A statement from the editors: the purpose of Renewal

Craig Berry, Nick Garland, Eunice Goes, Eleanor Lowe and Karl Pike

The intellectual vibrancy of Renewal, as the journal celebrates its 30th year, is testament to the community of readers, contributors and editors who have worked to explore and expand social democratic politics over the last three decades. Our predecessors as editors, Florence Sutcliffe-Braithwaite, Emily Robinson and George Morris, played a key role in achieving what is a core Renewal objective: an intellectually confident, pluralist, democratic left politics.

As a journal of social democratic politics, the efforts and fortunes of the Labour Party are – of course – of keen interest and central importance to those now picking up the journal. Without rehearsing here the politics of the last decade, it is enough to say that the electoral failures and defeats for Labour have added political disappointment to the foreboding and injustice of the times: reactionary political figures, the impact of climate change, inequality and the pandemic, and an economy that offers increasing reward to the few and little to the many.

While the Conservative Party seeks to piece itself together again after its latest disintegration, electoral expectations are changing. The pressure and scrutiny placed upon Labour’s politicians will duly intensify, and the predicament of Labour’s leader will be understood once again through the well-known metaphor of the politician walking across a slippery floor, holding something valuable. It’s a context many of the journal’s readers will instinctively understand, with different views on the right strategy for Labour.

Yet, for Renewal, the task for the journal is the same as it has been over the last three decades, and as pressing as ever: to present ideas that challenge an unequal society; to probe the left’s – and Labour’s – analysis of our time and our politics; to be critical, and constructive, in debating and pushing for a radical, life-enhancing and transformative left politics. In short, a politics that can change things and can be delivered by what we hope will be a progressive social democratic government in the near future.

Renewal will remain a unique space for long-form writing about all of these things. It will continue to be an open and curious intellectual environment. And the journal will always provide much-needed space for learning, hearing from academics, policy-makers, activists, and people committed to a transformative left politics that can make a difference to people’s everyday lives – all the while avoiding much of the speculation and prediction inspired by weekly opinion polls.

An important part of our task as editors – one brilliantly done by our predecessors – is to ensure Renewal represents, and offers, a pluralist space for left politics, and for ideas and debate. For us, that means a culture that embraces listening as well as speaking, and encourages genuine curiosity and interest in the contributions we can all make. One of Renewal’sobjectives has been to not offer merely criticism, but to also put forward ideas for change and alternatives to the status quo. Key to that is understanding the many political viewpoints and policy ideas being discussed, and the many shared values and objectives we hold on the left of politics.

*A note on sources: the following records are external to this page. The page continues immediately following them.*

(** X24.  The columns of a record are the columns of its row, in their
    order, followed by those derived columns that the row did not already
    have, in the fixed order in which the Emit step writes them: rows with
    the same columns give records with the same columns. *)
Theorem record_columns_order fuel six_months_ago six_months_iso row owner repo
    repo_info h record h' :
  collect_repo fuel six_months_ago six_months_iso row owner repo repo_info h
    = (Ok record, h') ->
  map fst record
  = map fst row
    ++ List.filter (fun k => negb (existsb (String.eqb k) (map fst row)))
         derived_keys.
Proof.
  intros Hrun. apply collect_repo_inv in Hrun
    as (total_commits & latest_commit_date & commits_last_6m
        & unique_committers & total_issues & open_issues & closed_issues
        & issues_opened_last_6m & avg & repo_age_days & days_of_activity
        & h1 & _ & ->).
  rewrite dict_union_keys; rewrite derived_fields_keys; [reflexivity |].
  unfold derived_keys.
  repeat (apply List.NoDup_cons; [simpl; intuition discriminate |]).
  apply List.NoDup_nil.
Qed.

End StatusesAndColumns.

(** * The further properties at work *)

(** Five 403 answers: the response handed back is one the server gave, and
    it took all five GETs. *)
Lemma safe_request_returns_served_witness :
  let env := Sample.env_of (Sample.serve Scenario.forbidden) in
  let u := url_of Scenario.the_repo in
  let r : Response (Json Scenario.the_repo) :=
    {| status_code := 403; headers := ∅; json := Sample.no_info |} in
  (exists h0, @upstream env Scenario.the_repo h0 None = Responded r)
  /\ (status_code r = 200 \/ status_code r = 201
      \/ exists evs,
           [EvGet u None; EvGet u None; EvGet u None; EvGet u None; EvGet u None]
           = [] ++ evs
           /\ get_count evs = 5%nat).
Proof.
  intros env u r.
  apply (@safe_request_returns_served env Scenario.the_repo None [] r).
  vm_compute. reflexivity.
Defined.

(** A rate-limit answer whose reset time reads "soon" ends the request with
    a [ValueError], after its first GET. *)
Lemma malformed_reset_header_raises_witness :
  let env := Sample.env_of
               (Sample.first_then 403 Cases.garbled_quota_headers Scenario.quiet) in
  @safe_request_loop env Scenario.the_repo None 5 None []
  = (Raise ValueError, [] ++ [EvGet (url_of Scenario.the_repo) None]).
Proof.
  intros env.
  apply (@malformed_reset_header_raises env Scenario.the_repo None 4%nat None []
           {| status_code := 403; headers := Cases.garbled_quota_headers;
              json := Sample.no_info |} "soon").
  - vm_compute. reflexivity.
  - reflexivity.
  - repeat split; [vm_compute; reflexivity .. | discriminate].
  - vm_compute. reflexivity.
Defined.

(** A repository that answers 500 throughout: five GETs, a nap after each,
    and the fifth answer comes back. *)
Lemma persistent_failure_returns_fifth_response_witness :
  let env := Sample.env_of (Sample.serve Cases.broken) in
  let get := EvGet (url_of Scenario.the_repo) None in
  let nap := EvSleep (3 # 2) in
  exists r,
    @upstream env Scenario.the_repo
      ([] ++ [get; nap; get; nap; get; nap; get; nap]) None = Responded r
    /\ @_safe_request env Scenario.the_repo None []
       = (Ok r, [] ++ [get; nap; get; nap; get; nap; get; nap; get; nap]).
Proof.
  intros env.
  apply (@persistent_failure_returns_fifth_response env Scenario.the_repo None []).
  intros h0.
  exists {| status_code := 500; headers := ∅; json := Sample.no_info |}.
  split; [reflexivity |].
  repeat split; discriminate.
Defined.

(** The 250-commit repository: the count is read off the last page number
    of the [Link] header of a one-commit page. *)
Lemma total_commits_count_cases_witness :
  let env := Sample.env_of (Sample.serve Scenario.big) in
  @_get_total_commits_count env "o" "r" []
  = (Ok (Some 250), [EvGet (url_of (CommitsApi "o" "r")) per_page_1]).
Proof.
  intros env.
  pose (resp := {| status_code := 200;
                   headers := Sample.link_header per_page_1 250;
                   json := Sample.page_of per_page_1
                             (Sample.commits Scenario.big) |}
                : Response (Json (CommitsApi "o" "r"))).
  pose (link := default "" (headers resp !! "Link")).
  assert (Hrun : @_safe_request env (CommitsApi "o" "r") per_page_1 []
                 = (Ok resp, [EvGet (url_of (CommitsApi "o" "r")) per_page_1]))
    by (vm_compute; reflexivity).
  destruct (@total_commits_count_cases env "o" "r" [] resp _ Hrun)
    as (_ & _ & Hlink).
  rewrite (Hlink link eq_refl); [| vm_compute; reflexivity].
  vm_compute. reflexivity.
Defined.

(** The 250 commits of the big repository come back whole, in three GETs. *)
Lemma commit_walk_returns_whole_listing_witness :
  let env := Sample.env_of (Sample.serve Scenario.big) in
  @_collect_all_commits env 3 "o" "r" []
  = (Ok (Sample.commits Scenario.big),
     [] ++ page_gets (url_of (CommitsApi "o" "r")) all_params 1 3).
Proof.
  intros env.
  apply (proj1 (@commit_walk_returns_whole_listing env "o" "r" ""
                  (Sample.commits Scenario.big) 3%nat []
                  ltac:(vm_compute; lia))).
  intros page h Hpage.
  exists (Sample.link_header (Some (all_params page)) 250).
  reflexivity.
Defined.

(** Ten rounds of fuel are enough for the closed-issue walk. *)
Lemma closed_issue_walk_is_bounded_witness :
  let env := Sample.env_of (Sample.serve Scenario.with_issues) in
  well_fuelled
    (@_fetch_closed_issues_for_average env 10 "o" "r"
       "2026-05-08T00:00:00+00:00" []).
Proof.
  intros env.
  apply (proj2 (@closed_issue_walk_is_bounded env 10 "o" "r"
                  "2026-05-08T00:00:00+00:00" [])).
  lia.
Defined.

(** A commit without an author is attributed to its committer's login, and
    one without any login to its committer's e-mail address. *)
Lemma committer_identity_priority_witness :
  committer_identity Scenario.bob_misdated = "bob"
  /\ committer_identity Cases.dave_old = "dave@example.org".
Proof.
  split.
  - apply (proj1 (proj2 (proj2 (committer_identity_priority Scenario.bob_misdated))));
      reflexivity.
  - apply (proj1 (proj2 (proj2 (proj2 (committer_identity_priority Cases.dave_old)))));
      reflexivity.
Defined.

(** Five commits by four identities. *)
Lemma committers_are_distinct_identities_witness :
  set_len (@committers_loop Sample.seed_a (Sample.commits Cases.lively) []) = 4.
Proof.
  rewrite (proj1 (@committers_are_distinct_identities Sample.seed_a
                    (Sample.commits Cases.lively))).
  vm_compute. reflexivity.
Defined.

Lemma undated_not_naive (env : Env) c :
  nonempty (commit_committer_date c) = None -> ~ naive_dated c.
Proof. intros Hnone (date_str & dt & Hdate & _). congruence. Qed.

Lemma unparsed_not_naive (env : Env) c date_str :
  nonempty (commit_committer_date c) = Some date_str ->
  parse_date date_str = None -> ~ naive_dated c.
Proof. intros Hd Hp (date_str' & dt & Hdate & Hparse & _). congruence. Qed.
(* ===== verification/_CoqProject ===== *)
-Q . S2P
Prelude.v
GoStd.v
GoHash.v
GoErrors.v
Graph.v
Vocab.v
Vocabulary.v
Payload.v
Mechanics.v
Decisions.v
ContentRecords.v
ContentStore.v
ProjectionContract.v
Store.v
Campaign.v
Dice.v
Effect.v
WorldEntity.v
Sequencing.v
RulePack.v
GraphIO.v
Turn.v
Caseflow.v
Knowledge.v
Stage.v
Resume.v
Ledger.v
Scene.v
Epistemic.v
Accusation.v
Persona.v
Delivery.v
Gateway.v
Egress.v
PlayerSocket.v
WorldTemplate.v
WorldRules.v
WorldPackage.v
WorldImport.v
Companion.v
Spawn.v
Prompt.v
Queues.v
BootSequence.v
BootRules.v
BootWorld.v
BootEngine.v
MemStore.v
TurnSpec.v
TurnTheorems.v
CampaignSpec.v
DiceSpec.v
EffectSpec.v
StageSpec.v
ResumeSpec.v
ContractSpec.v
RulePackSpec.v
ContentSpec.v
CaseflowSpec.v
KnowledgeSpec.v
ReceiptSpec.v
SceneSpec.v
EpistemicSpec.v
AccusationSpec.v
LedgerSpec.v
PersonaSpec.v
LoopFailureSpec.v
GatewaySpec.v
EgressSpec.v
PlayerSocketSpec.v
BootSequenceSpec.v
CompanionSpec.v
WorldSpec.v
WorldPlanSpec.v
WorldRuleSpec.v
BootRulesSpec.v
BootWorldSpec.v
BootEngineSpec.v
Bindings.v
PromptSpec.v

Amid the political change of the last few years, an agenda is being sketched out in and around the Labour Party. Too much focus upon rhetoric can obscure much of this thinking, as commentators focus on the next opinion poll, or parliamentary back-and-forth. Renewal will be exploring this agenda, starting with this issue. The journal will offer insight into the ideas and strategies being considered, and the critical engagement that this journal can uniquely provide. As the experiences of centre-left governments across the world show the possibilities – and the challenges – of power, we will offer in-depth analysis of their fortunes and their strategies, not to merely applaud, but to better understand the strategies, possibilities and perceived constraints.

Outside and around this agenda are the ideological themes and issues being debated in think tanks, social movements and political organisations across the world. The journal will be exploring these too, and creating regular forums for intellectual exchange and debate. There are different conversations happening about political ideas in different places. Renewal offers the opportunity to bring those conversations together.

There have been many false dawns on the left. Past issues of Renewal demonstrate that while our electoral hopes have often been disappointed, these have not been wasted moments. They have led to thinking and rethinking, and new ideas to confront ever greater challenges. As we move towards another electoral test for Labour and the left, the journal builds upon the thinking that has been done over recent years – and focuses on a source of optimism: ideas that can change the world.

The authors are the new editors of Renewal.